Soviets Step Up Intimidation, Bonner Says
WESTWOOD, Mass. — Soviet dissident Andrei D. Sakharov and his wife, Yelena Bonner, have been subjected to more open intimidation since her return from a U.S. visit, relatives said Monday after a phone call to the couple.
Bonner said that agents of the KGB security police who last year filmed the couple with hidden cameras now take their pictures openly in Gorky, a closed city 250 miles west of Moscow where the couple lives in internal exile, her daughter, Tatiana Yankelevich, reported.
“We’re being filmed everywhere, openly, both still and moving pictures,” Alexei Semyonov quoted his mother as saying.
Yankelevich said that in another intimidation tactic, Soviet secret police refused to allow the couple to hire a porter to carry Bonner’s luggage when she returned to Gorky in early June.
Bonner, 64, came to the United States late last year to undergo a heart bypass operation.
Recurrence of Heart Pain
Her daughter said that since returning to the Soviet Union, Bonner has suffered two recurrences of the kind of heart pain she had endured five and six times a day before the surgery.
“Other than that her heart seems to be much better,” Yankelevich said. “When asked, ‘How are you feeling?’ she said, ‘Normal for my condition and for our age.’ ”
But Bonner told her family that she could not take walks that were suggested for her heart condition because of her weak legs.

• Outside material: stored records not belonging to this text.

Lemma final_text_spec_witness :
  exists w w' i,
    run (J := TinyJson.lib) ungated_opts spoken_session (start 0 open_shared) = Some w /\
    step (J := TinyJson.lib) ungated_opts (Join (hearing [(Some (lit " mundo"), 300)]) true) w = Some w' /\
    pending w' = [Final (lit " hola mundo") i; CloseNormal].
Proof.
  set (o := ungated_opts). set (env := hearing [(Some (lit " mundo"), 300)]).
  assert (match run (J := TinyJson.lib) o spoken_session (start 0 open_shared) with
          | Some w => match step (J := TinyJson.lib) o (Join env true) w with
                      | Some w' => match pending w' with [] => false | _ => true end &&
                          bool_decide (commits (J := TinyJson.lib) o spoken_session (start 0 open_shared) []
                                       = [lit " hola"]) &&
                          bool_decide (last_commit env true (st w) = lit " mundo")
                      | None => false
                      end
          | None => false
          end = true) as Hb by (vm_compute; reflexivity).
  destruct (run (J := TinyJson.lib) o spoken_session (start 0 open_shared)) as [w|] eqn:E; [|discriminate Hb].
  destruct (step (J := TinyJson.lib) o (Join env true) w) as [w'|] eqn:E'; [|discriminate Hb].
  apply andb_true_iff in Hb as [[Hp Hc%bool_decide_eq_true]%andb_true_iff Hl%bool_decide_eq_true].
  assert (pending w' <> []) as Hp' by (intros Hn; rewrite Hn in Hp; discriminate Hp).
  destruct (final_text_spec o 0 open_shared spoken_session w env true w' E E' Hp') as (i & H & _).
  exists w, w', i. split; [exact eq_refl|]. split; [exact E'|]. rewrite H, Hc, Hl. reflexivity.
Defined.

End FlushLoop.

The 20-minute phone call was the first of a series the family hopes to make on the first Monday of every month. Family members invited the media to Semyonov’s suburban home in an effort to maintain the world’s focus on the couple’s plight.
Sakharov, 65, a physicist who won the Nobel Peace Prize in 1975 for his human rights work, was sent to Gorky in 1980 after he criticized the Soviet invasion of Afghanistan. His wife was banished to Gorky in 1984 after her conviction on charges of slander against the Soviet state.
Relatives at Semyonov’s home, which included Bonner’s 86-year-old mother, Ruth, had trouble hearing Bonner and Sakharov during most of Monday’s phone call.
“The connection was so poor it seems that it was done on purpose,” Yankelevich said, repeating a contention the family has voiced about other calls to Gorky.